## [Exercise input]

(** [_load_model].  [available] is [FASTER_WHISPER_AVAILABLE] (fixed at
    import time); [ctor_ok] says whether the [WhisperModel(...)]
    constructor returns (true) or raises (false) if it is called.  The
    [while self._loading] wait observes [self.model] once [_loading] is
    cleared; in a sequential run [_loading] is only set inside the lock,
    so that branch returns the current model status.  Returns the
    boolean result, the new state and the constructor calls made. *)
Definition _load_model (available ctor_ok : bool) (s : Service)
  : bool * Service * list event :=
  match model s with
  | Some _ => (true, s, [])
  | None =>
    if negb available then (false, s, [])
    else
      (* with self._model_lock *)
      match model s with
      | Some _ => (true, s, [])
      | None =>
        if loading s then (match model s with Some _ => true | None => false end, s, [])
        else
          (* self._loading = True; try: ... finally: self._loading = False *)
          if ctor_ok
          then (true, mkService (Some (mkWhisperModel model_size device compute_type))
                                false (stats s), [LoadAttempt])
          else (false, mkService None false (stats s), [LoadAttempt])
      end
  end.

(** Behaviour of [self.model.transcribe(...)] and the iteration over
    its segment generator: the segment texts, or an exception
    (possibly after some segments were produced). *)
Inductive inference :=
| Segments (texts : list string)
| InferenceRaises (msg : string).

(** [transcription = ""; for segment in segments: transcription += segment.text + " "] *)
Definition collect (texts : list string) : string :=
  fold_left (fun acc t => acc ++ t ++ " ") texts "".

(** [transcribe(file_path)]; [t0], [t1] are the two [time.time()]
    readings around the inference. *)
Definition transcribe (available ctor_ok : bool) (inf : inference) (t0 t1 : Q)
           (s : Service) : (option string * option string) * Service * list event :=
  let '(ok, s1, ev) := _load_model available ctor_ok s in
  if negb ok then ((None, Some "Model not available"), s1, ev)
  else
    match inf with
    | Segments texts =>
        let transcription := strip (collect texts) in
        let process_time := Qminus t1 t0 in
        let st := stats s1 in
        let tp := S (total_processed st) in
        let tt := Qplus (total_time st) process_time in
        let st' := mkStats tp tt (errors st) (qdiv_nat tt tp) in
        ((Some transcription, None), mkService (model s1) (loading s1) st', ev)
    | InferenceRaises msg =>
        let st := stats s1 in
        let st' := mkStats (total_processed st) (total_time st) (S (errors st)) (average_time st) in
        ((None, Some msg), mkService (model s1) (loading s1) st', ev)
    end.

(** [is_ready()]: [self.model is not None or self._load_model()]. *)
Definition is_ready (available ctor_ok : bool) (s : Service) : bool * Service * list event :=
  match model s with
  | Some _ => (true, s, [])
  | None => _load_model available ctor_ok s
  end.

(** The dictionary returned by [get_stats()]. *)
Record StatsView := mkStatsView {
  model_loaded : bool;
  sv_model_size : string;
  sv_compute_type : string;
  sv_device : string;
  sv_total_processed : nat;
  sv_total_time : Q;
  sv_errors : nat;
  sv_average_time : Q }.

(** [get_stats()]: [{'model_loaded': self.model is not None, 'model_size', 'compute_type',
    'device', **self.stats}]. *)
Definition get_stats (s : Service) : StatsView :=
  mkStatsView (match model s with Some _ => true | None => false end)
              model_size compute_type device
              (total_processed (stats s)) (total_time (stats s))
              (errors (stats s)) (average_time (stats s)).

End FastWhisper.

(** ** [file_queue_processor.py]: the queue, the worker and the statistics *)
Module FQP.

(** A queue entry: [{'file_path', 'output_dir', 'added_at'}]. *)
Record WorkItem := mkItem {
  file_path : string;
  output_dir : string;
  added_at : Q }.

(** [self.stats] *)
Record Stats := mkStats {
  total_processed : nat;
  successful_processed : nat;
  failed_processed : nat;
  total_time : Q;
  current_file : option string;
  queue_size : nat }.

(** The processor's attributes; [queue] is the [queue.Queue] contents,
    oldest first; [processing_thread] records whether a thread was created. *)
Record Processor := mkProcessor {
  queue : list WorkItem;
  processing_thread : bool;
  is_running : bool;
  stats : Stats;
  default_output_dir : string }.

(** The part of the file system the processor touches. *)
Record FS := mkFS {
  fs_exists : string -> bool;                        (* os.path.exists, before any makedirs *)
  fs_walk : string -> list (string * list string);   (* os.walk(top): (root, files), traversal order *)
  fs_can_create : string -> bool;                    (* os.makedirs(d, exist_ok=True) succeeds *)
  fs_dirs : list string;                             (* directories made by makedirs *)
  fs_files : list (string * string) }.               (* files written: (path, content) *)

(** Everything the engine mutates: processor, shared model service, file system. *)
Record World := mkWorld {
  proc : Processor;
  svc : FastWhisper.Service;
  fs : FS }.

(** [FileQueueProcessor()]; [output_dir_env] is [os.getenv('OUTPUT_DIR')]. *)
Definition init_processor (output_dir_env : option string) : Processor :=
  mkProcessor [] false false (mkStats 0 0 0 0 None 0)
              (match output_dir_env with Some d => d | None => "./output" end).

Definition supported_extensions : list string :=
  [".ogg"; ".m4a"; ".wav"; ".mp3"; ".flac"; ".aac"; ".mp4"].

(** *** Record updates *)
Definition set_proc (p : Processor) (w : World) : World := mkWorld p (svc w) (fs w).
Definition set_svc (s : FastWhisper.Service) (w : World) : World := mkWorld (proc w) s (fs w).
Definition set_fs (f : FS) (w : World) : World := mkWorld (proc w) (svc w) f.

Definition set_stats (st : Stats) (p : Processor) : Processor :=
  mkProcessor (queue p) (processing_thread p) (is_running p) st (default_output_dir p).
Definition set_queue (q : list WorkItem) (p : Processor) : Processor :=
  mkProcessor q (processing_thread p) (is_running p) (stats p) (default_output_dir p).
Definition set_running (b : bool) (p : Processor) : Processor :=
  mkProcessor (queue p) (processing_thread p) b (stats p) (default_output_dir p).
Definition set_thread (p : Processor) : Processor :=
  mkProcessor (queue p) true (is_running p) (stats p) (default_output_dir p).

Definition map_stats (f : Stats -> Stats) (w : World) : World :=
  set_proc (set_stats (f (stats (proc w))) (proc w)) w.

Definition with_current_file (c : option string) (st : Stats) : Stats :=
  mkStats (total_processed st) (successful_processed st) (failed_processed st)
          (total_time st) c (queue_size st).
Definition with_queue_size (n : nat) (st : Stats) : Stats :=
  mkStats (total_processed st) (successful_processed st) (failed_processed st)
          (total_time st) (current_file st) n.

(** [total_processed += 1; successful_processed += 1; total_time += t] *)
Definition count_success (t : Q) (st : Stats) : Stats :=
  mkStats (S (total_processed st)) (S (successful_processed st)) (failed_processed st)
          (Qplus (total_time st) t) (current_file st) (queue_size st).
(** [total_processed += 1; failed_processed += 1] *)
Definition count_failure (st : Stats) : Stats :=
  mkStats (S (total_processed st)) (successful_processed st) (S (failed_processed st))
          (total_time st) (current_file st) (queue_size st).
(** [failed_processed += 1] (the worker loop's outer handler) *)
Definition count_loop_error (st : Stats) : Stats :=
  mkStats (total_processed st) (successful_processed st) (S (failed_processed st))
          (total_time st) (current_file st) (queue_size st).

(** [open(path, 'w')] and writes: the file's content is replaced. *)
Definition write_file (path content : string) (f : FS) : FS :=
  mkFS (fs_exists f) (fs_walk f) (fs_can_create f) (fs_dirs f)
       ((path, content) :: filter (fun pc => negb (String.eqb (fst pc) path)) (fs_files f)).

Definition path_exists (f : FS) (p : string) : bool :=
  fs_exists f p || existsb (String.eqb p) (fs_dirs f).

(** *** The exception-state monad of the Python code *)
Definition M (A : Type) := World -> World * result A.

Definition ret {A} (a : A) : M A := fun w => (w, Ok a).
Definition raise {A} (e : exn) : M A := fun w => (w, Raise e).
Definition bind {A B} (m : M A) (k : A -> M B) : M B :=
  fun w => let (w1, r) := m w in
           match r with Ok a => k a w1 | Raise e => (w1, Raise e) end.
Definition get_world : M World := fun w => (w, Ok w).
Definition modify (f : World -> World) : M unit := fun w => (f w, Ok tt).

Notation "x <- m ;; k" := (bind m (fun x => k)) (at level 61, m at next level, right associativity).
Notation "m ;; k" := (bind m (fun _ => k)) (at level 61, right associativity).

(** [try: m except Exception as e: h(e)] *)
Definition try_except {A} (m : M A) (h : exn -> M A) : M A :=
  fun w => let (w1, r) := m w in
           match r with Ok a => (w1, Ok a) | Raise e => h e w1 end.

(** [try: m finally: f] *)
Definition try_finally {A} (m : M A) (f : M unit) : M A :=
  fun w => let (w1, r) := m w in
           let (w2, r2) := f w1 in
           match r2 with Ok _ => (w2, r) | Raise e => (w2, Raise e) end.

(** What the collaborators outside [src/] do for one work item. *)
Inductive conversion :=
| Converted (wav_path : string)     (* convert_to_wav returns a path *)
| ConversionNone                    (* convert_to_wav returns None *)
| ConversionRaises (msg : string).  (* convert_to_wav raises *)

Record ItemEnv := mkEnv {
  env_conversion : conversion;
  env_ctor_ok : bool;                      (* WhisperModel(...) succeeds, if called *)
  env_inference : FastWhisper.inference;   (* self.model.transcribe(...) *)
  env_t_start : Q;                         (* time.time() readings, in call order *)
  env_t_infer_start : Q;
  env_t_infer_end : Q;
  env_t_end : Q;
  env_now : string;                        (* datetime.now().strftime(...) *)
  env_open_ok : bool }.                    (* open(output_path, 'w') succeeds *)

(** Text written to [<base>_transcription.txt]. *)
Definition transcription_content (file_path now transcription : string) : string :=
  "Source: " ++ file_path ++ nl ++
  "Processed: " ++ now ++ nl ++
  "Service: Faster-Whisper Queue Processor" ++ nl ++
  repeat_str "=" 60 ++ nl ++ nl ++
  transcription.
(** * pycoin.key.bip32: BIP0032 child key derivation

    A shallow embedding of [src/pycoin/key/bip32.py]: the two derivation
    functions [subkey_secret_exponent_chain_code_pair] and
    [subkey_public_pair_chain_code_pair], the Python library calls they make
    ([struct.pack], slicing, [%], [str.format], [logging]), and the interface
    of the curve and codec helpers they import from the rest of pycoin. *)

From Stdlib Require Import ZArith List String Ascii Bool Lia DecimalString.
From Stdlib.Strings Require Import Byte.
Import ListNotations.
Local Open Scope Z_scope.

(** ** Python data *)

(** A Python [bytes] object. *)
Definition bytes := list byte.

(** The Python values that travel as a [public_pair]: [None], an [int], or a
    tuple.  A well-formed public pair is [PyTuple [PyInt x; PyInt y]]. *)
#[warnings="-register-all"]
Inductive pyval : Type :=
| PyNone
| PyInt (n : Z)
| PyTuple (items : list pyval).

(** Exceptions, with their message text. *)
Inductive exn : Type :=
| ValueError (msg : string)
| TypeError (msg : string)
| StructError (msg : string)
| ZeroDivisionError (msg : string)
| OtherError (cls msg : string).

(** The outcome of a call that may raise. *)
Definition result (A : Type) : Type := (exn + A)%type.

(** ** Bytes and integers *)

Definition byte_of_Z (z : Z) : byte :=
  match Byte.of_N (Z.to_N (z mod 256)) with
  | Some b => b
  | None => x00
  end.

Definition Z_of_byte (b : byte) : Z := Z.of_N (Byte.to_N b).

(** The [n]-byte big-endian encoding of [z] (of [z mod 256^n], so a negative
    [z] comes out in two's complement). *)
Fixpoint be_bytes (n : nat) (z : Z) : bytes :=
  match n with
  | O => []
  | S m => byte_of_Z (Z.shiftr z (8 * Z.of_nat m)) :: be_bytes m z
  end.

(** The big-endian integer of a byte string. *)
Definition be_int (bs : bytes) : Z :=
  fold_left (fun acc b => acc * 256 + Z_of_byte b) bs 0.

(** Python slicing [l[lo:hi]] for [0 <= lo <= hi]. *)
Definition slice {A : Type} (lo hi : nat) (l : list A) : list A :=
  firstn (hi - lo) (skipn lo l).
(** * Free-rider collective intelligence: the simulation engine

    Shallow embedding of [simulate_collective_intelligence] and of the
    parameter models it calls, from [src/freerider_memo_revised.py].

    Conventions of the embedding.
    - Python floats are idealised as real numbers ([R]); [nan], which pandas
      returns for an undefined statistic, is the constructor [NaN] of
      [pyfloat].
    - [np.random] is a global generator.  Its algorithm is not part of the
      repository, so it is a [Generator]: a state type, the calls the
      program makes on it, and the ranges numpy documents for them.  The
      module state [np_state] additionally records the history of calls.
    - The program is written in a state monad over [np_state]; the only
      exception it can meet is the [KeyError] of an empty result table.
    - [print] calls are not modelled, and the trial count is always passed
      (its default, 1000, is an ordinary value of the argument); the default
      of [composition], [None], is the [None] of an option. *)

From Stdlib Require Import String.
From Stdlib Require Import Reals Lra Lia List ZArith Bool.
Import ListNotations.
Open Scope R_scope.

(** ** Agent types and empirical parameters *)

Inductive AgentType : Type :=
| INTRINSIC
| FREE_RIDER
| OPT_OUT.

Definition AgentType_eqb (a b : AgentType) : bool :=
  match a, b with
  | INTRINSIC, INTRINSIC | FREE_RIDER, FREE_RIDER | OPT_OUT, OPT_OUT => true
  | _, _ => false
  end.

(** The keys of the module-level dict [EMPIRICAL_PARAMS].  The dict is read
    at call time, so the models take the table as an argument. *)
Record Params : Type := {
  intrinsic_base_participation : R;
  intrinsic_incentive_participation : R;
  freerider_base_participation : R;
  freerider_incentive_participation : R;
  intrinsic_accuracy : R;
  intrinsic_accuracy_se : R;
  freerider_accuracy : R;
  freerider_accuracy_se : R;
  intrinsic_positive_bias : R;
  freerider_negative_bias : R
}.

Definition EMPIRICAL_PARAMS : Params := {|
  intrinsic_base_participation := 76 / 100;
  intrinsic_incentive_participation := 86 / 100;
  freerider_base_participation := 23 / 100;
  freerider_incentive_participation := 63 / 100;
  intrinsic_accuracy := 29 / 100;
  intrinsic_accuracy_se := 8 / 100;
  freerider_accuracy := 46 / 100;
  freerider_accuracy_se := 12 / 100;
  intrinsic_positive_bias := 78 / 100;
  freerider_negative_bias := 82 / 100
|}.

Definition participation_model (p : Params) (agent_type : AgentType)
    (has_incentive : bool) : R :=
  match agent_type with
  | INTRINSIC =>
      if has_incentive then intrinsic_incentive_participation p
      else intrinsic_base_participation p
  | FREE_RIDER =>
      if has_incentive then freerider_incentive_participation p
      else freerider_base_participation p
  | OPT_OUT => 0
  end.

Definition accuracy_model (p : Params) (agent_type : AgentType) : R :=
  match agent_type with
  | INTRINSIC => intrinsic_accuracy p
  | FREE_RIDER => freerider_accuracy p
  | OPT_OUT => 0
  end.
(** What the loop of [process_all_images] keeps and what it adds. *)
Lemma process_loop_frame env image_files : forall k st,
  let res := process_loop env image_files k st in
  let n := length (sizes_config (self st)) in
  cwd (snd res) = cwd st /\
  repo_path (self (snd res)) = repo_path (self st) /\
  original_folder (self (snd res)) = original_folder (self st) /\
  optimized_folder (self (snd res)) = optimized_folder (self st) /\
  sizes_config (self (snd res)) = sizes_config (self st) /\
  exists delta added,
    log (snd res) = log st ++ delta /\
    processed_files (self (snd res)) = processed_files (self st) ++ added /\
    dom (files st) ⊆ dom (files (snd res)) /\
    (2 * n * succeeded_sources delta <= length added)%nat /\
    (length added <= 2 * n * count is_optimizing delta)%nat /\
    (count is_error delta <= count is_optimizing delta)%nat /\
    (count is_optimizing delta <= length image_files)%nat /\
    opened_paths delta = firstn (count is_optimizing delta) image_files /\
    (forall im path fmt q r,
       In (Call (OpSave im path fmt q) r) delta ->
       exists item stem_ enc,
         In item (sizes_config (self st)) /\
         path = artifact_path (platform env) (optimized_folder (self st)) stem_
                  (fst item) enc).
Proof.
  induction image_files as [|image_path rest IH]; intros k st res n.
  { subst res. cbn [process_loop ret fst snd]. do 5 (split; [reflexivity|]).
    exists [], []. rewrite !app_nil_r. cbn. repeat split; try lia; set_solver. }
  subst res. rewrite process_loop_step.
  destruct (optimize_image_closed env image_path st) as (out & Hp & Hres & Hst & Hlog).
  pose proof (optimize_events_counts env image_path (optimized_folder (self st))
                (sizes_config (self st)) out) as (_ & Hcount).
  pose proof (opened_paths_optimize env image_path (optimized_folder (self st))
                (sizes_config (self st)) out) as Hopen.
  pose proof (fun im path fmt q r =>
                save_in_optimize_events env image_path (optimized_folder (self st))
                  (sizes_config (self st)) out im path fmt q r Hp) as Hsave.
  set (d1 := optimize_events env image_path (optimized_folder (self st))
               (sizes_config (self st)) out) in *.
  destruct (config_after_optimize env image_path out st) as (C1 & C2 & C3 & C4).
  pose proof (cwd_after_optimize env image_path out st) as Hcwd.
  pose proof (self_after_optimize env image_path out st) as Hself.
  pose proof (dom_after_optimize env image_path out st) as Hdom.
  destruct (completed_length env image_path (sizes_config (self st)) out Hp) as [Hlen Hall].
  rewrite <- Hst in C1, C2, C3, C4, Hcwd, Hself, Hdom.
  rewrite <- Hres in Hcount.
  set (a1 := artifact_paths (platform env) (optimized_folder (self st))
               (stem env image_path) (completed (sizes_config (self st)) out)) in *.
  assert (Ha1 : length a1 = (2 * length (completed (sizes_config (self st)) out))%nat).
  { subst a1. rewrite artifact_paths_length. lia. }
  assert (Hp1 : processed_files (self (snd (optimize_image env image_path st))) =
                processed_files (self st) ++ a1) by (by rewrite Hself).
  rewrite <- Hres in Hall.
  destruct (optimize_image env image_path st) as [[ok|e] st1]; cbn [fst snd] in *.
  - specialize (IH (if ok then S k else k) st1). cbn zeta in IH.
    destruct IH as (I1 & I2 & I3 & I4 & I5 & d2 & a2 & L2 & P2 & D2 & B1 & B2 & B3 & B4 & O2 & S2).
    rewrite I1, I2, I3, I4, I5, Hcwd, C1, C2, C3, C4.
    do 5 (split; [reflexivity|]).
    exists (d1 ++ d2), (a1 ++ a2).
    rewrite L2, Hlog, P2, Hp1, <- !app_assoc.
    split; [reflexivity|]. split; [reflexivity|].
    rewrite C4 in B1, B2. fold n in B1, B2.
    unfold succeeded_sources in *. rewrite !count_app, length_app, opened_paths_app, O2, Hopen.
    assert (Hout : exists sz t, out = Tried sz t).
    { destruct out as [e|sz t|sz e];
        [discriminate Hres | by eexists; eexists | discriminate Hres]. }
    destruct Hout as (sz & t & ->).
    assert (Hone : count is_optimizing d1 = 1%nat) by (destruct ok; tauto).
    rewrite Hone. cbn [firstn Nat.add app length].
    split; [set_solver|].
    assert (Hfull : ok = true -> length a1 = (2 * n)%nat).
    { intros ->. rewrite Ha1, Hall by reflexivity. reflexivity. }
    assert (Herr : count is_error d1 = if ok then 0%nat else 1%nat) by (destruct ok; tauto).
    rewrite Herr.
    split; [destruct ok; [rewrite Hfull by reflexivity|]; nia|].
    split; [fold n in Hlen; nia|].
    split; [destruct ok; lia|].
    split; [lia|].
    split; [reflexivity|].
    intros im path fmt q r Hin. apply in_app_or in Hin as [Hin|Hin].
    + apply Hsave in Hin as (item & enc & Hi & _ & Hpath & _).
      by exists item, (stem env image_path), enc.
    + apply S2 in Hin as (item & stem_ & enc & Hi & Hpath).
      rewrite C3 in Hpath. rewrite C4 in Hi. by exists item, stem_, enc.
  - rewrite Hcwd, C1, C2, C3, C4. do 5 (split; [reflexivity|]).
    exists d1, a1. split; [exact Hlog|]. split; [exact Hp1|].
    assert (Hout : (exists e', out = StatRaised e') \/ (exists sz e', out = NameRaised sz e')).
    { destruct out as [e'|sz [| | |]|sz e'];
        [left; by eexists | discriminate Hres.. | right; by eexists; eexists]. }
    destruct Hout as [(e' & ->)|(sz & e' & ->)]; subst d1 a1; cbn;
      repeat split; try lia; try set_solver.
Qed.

## [Problem to work on]
Tally the lines of the listing above that contain the word "engine" and state the result as a bare number.

## [Your response]
2